Für das Visual Studio sind auch Zusatzpakete verfügbar, die die Programmentwicklung für das kommende Windows Vista unterstützen. So können schon heute die Möglichkeiten der neuen Grafikoberfläche, der Windows Foundation Class, in neue Entwicklungen einfließen.

Im Paket sind neue Editoren wie zum Beispiel der Klassen-Designer, der XML-Editor, ein neue Windows Forms-Editor, ein neuer Debugger zur Fehleranalyse und ein überarbeiteter Quellcode-Editor zu finden. Während der Programmierarbeit stehen so genannte Intellisense Code Expansions zur Verfügung, über die unmittelbar interaktive Hilfefunktionen eingeblendet werden. Der Softwareentwickler braucht sich dadurch nicht immer wieder durch Handbücher und Hilfetexte zu kämpfen.

Das Entwicklerpaket wird kostenlos in Express-Editionen angeboten.
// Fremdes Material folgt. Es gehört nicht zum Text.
(* ===== verification/Prelude.v ===== *)
(** * Verification of ovirt-backup

    The service backs up virtual machines of oVirt, KVM and Proxmox into
    repositories (directories, S3, SFTP, SMB, WebDAV, data domains), keeps a
    catalogue of the backups in PostgreSQL, restores and verifies them, deletes
    them by retention policies, replicates them, and asks several people for
    approval before it destroys anything. This library models the parts that
    decide what is stored, what is read back and what is deleted, and proves what
    they promise. All paths below are under [src/internal/].

    ** The parts and their files

    _Foundations._
    - [Prelude]: automation, results, stable sorting, folds over maps.
    - [StateM]: computations with a state and errors; what is written before an
      error stays written. Assertions [hoare], [leaves], [total].
    - [GoTime], [GoStr]: instants, the UTC calendar and the string functions of
      Go that the code uses.
    - [Model]: [model/backup.go], [consistency.go], [job_selector.go] - the
      enumerations, runs, copies, targets, jobs and their validation.
    - [Layout]: [repo/layout.go], the keys of the objects of a backup.

    _From disk to repository and back_ ([backup/]).
    - [Grid] ([grid.go]), [Format] ([format.go]), [Codec] ([codec.go],
      [secret/cipher.go]), [Repo] ([repo/backend.go], the interface of a storage
      as a class with laws), [Writer] ([writer.go]), [Reader] ([reader.go]),
      [CopyDisk] ([diskcopy.go], errors of [imageio/client.go], the comparison of
      [copyOneDisk]).
    - [Restore], [CopyFacts], [BackupRestore]: what a chain of copies renders,
      that a copy ends and captures the image, and the composition: a history of
      copies into one repository, then the restore of its last point.
    - [Mirror] ([repo/mirror.go]): one upload to several storages. [Local]
      ([repo/local.go]): the repository in a directory, call by call, with other
      operations in between.

    _The catalogue._
    - [Catalog]: the tables and the queries of [store/backup_runs.go],
      [replication.go], [storage_targets.go], [vm_transfers.go]; [Runs]: the
      statements on runs that planning and execution use, [run_events.go].
    - [Chain] ([backup/chain.go]): from a run to the runs it depends on and the
      manifests of its disks. [Scan] ([backup/scan.go]): the same from the
      repository alone.
    - [Retention] ([retention/retention.go]); [Prune] ([backup/prune.go]) with
      [PruneFacts] and [Purge]: deletion, quarantine, physical deletion.
    - [Plan] with [PlanFacts] ([backup/runner.go]): selection of disks, the kind
      and the base of a backup, the record of the run. [Checkpoints]
      ([checkpoints.go], [checkpoint_prune.go]): the checkpoints of the engine.
      [Leftovers] with [LeftoverFacts] ([snapshot_leftovers.go],
      [transfer_owner.go]): abandoned snapshots and transfers.
    - [PlaceLimiter] ([place_limiter.go]): how many hot backups one storage
      place bears at a time.
    - [Replicas] ([store/replication.go]), [Replicator]
      ([replication/replicator.go]) with [ReplicaFacts], [Leases],
      [ReplicaProps]: the queue of replicas and its workers.

    _Jobs and the scheduler._
    - [Jobs] ([store/backup_jobs.go], [backup_quality.go]) with [JobFacts]: jobs,
      runs of jobs, the choice of machines.
    - [JobQueue] ([store/backup_tasks.go], [scheduler/scheduler.go],
      [recalculateJobRun] of the replicator): the start of a job, its tasks and
      their leases, the outcome of a run. [JobFacts] and [Outcome] say what a
      start puts into the queue and what an outcome counts.
    - [Workers]: any number of workers and calls, statement by statement, as a
      step relation with restarts, over the operations of [JobQueue]. With
      [WorkerFacts]: [Exclusive] (the invariant of the whole system), [Stuck],
      [LastWorker].

    _File backups_ ([filebackup/], [store/file_backup.go]).
    - [Paths]: [path/filepath] on Unix and the checks that keep a path inside a
      directory. [FileSys]: the file system that files are restored into, with
      links, and the calls on it.
    - [FileJobs]: jobs, runs, the document of a run, the statements on them.
    - [FileStored]: the content of one file, stored by [Writer] as an image of its
      own and read by a [Reader] of one link. [FileWalk]: the walk over a
      directory of the server or a storage; [FileWalkFacts], [FileComplete].
    - [FileEngine]: start of a job, one run, copies on the other storages,
      deletion, retention. [FilePoints] and [FileHistory]: what keeps a point
      restorable, and the step relation of starts, runs and deletions.
    - [FileRestore] with [FileConfined]: the restore.

    _Migrations of machines_ ([vmtransfer/], [store/vm_transfers.go]).
    - [Transfers]: the record of a migration, its table, the calls of the world
      outside and the state of the service, with the trace of what was asked and
      answered. [TransferPlan]: the obstacles ([service.go], [plan]).
    - [TransferRun]: what a worker does ([execute.go], [recovery.go]): preparation,
      synchronisation, cutover, rollback, recovery of a lost start, failures.
    - [TransferControl]: creation, requests, the queue of workers, recovery after a
      restart ([service.go], [recovery.go]). [TransferMachine]: groups ([batch.go])
      and the service over time as a step relation.
    - [TransferFrame] (what the trace says about power, assertions that the quiet
      parts of a worker keep), [TransferSafe] (one worker), [TransferReach] and
      [TransferStart] (operations that start workers), [TransferHistory] (every
      history; the recovery gives up).

    _Access_ ([api/]).
    - [Approvals] ([model/approval.go], [store/approvals.go], [delegations.go]),
      [Guard] ([approvals.go], [handlers_approvals.go], [delegations.go],
      [handlers_delegations.go], [autoexecute.go]) with [GuardFacts] and
      [GuardProps]: approval of dangerous actions. [LoginLimiter]
      ([loginlimit.go]): the brake on password guessing.

    [CatalogSamples], [PlanSamples], [ReplicaSamples],
    [JobSamples], [FileSamples], [TransferSamples] and [GuardSamples] hold concrete states at which the theorems apply.

    ** How the parts meet

    [Plan] asks [Runs] for the base of an increment and records the run with
    [Replicas.EnsurePrimaryCopy]; [CopyDisk] and [Writer] put the disks into a
    [Repo] or a [Mirror] under keys of [Layout]; [Chain] resolves a restore
    point from the same [Catalog] and [Reader] reads it; [Retention] chooses and
    [Prune] deletes, refusing what live runs depend on; [Checkpoints] and
    [Leftovers] clean up on the engine what [Plan] will not need; [Replicator]
    copies whole chains between targets; [JobQueue] turns a job of [Jobs] into the
    requests that [Plan] serves and settles the run from the rows that [Runs] and
    [Replicas] leave in the same [Catalog]; [FileEngine] keeps tables of its own
    and uses the same [Writer], [Reader], [Retention] and [Repo]; migrations ask the
    backup engine for runs and restores, whose answers are arbitrary there, and hold
    machines that [Catalog.VMTransferProtectsRun] spares; [Guard] decides whether a destructive
    call may run at all. One [Catalog] state is shared by all of them.

    ** What the theorems show

    - Data: a backup followed by a restore gives the image back for every
      history of full and incremental copies of a disk that keeps its size or
      grows ([backup_restore_exact]), random access included ([read_at_exact]); chunks decode to what was encoded
      ([codec_roundtrip]); the grid selects and batches exactly
      ([selector_exact], [GroupChunks_partition]); a copy always ends
      ([copyDisk_terminates]); existing objects are accepted only when right
      ([verify_exact]); keys are canonical and apart ([segment_canonical],
      [objects_apart]); mirrors stay in step ([mirrors_in_step]); a repository in a
      directory is a map, however its calls interleave, fail and stop
      ([directory_is_a_map]).
    - Chains: a chain that loads is readable ([chain_sound]) and loading ends
      ([chain_terminates]); the repository alone gives the same chain
      where it holds the documents of its runs ([scan_agrees], [find_chain_exact],
      [scan_exact]); planning extends only
      live chains whose disks are all saved ([plan_has_base]) and recording a
      run keeps every chain whole ([begin_keeps_chains]).
    - Deletion: retention keeps what its rules say and every ancestor
      ([Apply_kept], [Apply_safe]); no sequence of deletions breaks a chain
      ([deletions_keep_chains], [dependents_exact], [purge_order]); the clean-up
      on the engine spares every base ([rotation_keeps_bases],
      [sweep_keeps_bases]).
    - Queues: claims, leases and order of replicas ([claim_exact],
      [queue_drains], [replica_after_parent], [copy_publishes]); the limiter
      never exceeds its limit and never locks up ([places_bounded],
      [everyone_served]).
    - Jobs: the open tasks of a job belong to one run under any interleaving and
      restart ([runs_exclusive]; a worker that has lost its lease may still work on
      a task that others have ended); a start covers every machine and storage
      exactly once ([trigger_covers]); a run is not forgotten ([last_worker_finishes]); its
      outcome is the verdict on what was delivered ([finish_exact]) and the
      replicator agrees with it ([outcomes_agree]); jobs are read back as written
      ([job_roundtrip]).
    - Files: every point in the list stays restorable under starts, runs,
      deletions and retention that do not stop half-way ([points_restorable]); a
      walk leaves nothing out ([walkLocal_complete]); a stored file reads back as it was read
      ([stored_file_exact]); a restore stays below its destination whatever the
      document says ([restore_confined]) and puts back the stored bytes
      ([restore_files_exact]).
    - Migrations: source and target are never asked to run together
      ([one_machine_at_a_time]); a target that was asked to start is not written to
      ([started_target_untouched]), except after it was kept at a rollback
      ([retained_target_overwritten]); the automatic recovery gives up
      as long as each worker leaves its record ([recovery_gives_up]).
    - Access: quorums hold under any interleaving of handlers with stale reads
      ([quorum_safety]); an action runs only on one of four grounds
      ([guard_grounds]); while at most [c] requests compare a password at once,
      half an hour allows [9 * c + 1] guesses ([ten_guesses_half_hour]), but nothing
      bounds [c] ([parallel_guesses]).
    - Where the code does otherwise than it means to, a theorem states what it
      does: [early_outcome_blocks_job],
      [enable_replication_ineffective], [whole_root_unrestorable],
      [retained_target_overwritten], [retried_prepare_leaves_source_off], [downgraded_unreadable], [copyDisk_stores_everything],
      [Apply_diverges], [restore_ignores_parent], [rejection_undone],
      [lease_rewound], [flood_unblocks] and others.

    ** Conventions, bounds and fuel

    An instant is a number of nanoseconds; an operation reads the clock once,
    and the time is an argument. A row of a table is a record with a field for each
    column that the code reads; that of a job is written column by column as the
    statements do, JSON columns holding values. Fresh identifiers are arguments.
    Strings are bytes; case and white space are those of ASCII, except where names
    become paths ([Layout.Segment]) or keys of the limiter ([LoginLimiter.loginKey]),
    which go by runes. Whether a statement, an upload or a deletion fails is a list of outcomes in the state,
    so that theorems quantify over all failures. Stale reads are snapshots
    passed to a handler. Planning a run and recording it are one step. In
    [Workers] a step is what others cannot see the parts of, with the two
    exceptions its header names; what a backup does to the catalogue is an
    arbitrary step there, and a restart forgets the memory of the process.
    In [FileHistory] a run of a file backup is one step and so is a deletion that
    completes (one that fails half-way may leave a point without its objects);
    its jobs have one storage or keep their storages separate, since a parallel
    job shares the row of its run between storages.
    In [LoginLimiter] a step is one section under the lock of the limiter; in
    [Local] a step is one call on the file system.
    In [TransferMachine] a worker's turn is one step that may stop at any call or
    statement; while it works, others touch of its row only the flag of a pause.
    One instance of the service runs, so its lock is an arbitrary answer.
    Libraries (compression, AES-GCM, SHA-256, JSON, bcrypt, Unicode tables) are
    classes or arguments; each has an instance in the samples.

    Loops that are not structural take fuel: the walk over parents in [Chain]
    and the ancestor walk of [Retention] need one step more than there are runs
    (proved: [chain_terminates], [Apply_kept]); the search for dependents one
    more than the listing; [Scan.FindChain] supplies its own and never runs out
    ([find_chain_exact]); [copyDisk] needs the sum of its retry budgets, five
    changes of source and the length of its list of batches
    ([copyDisk_terminates]); retention of file backups needs as many steps as
    there are runs; [ReadAt] one step per byte asked for. The waits of a migration
    poll as often as the world says before their time is over.

    ** Not modelled

    The protocols of the engines and storages (their answers are arguments), the
    HTTP layer and single sign-on, restores and verifications that drive
    machines, freezing of guests, snapshot copies on engines without change
    tracking, the cron entries and the schedules of checks, dumps of databases, the
    storages reached over a network, the watchdog's
    goroutine and the metrics of migrations, monitoring, notifications, configuration and the web interface. Texts for the operator,
    alerts, audit and log are left out of the modelled operations.

    This file is the prelude itself: shared notation, automation and lemmas. *)

From Stdlib Require Export ZArith Lia Sorted Ascii String.
From Stdlib Require Export List.
Export ListNotations.
From stdpp Require Export base tactics gmap strings list fin_maps fin_sets list_numbers pretty.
Dabei handelt es sich um speziell optimierte, schlanke Versionen der Entwicklungsumgebung in sechs Ausgaben für die einzelnen Programmiersprachen (C++, VB, C#, J#) sowie für die Webentwicklung und den SQL Server 2005. Die kostenpflichtigen Versionen sind speziell für größere Entwicklerteams und zur automatischen Versionskontrolle ausgelegt.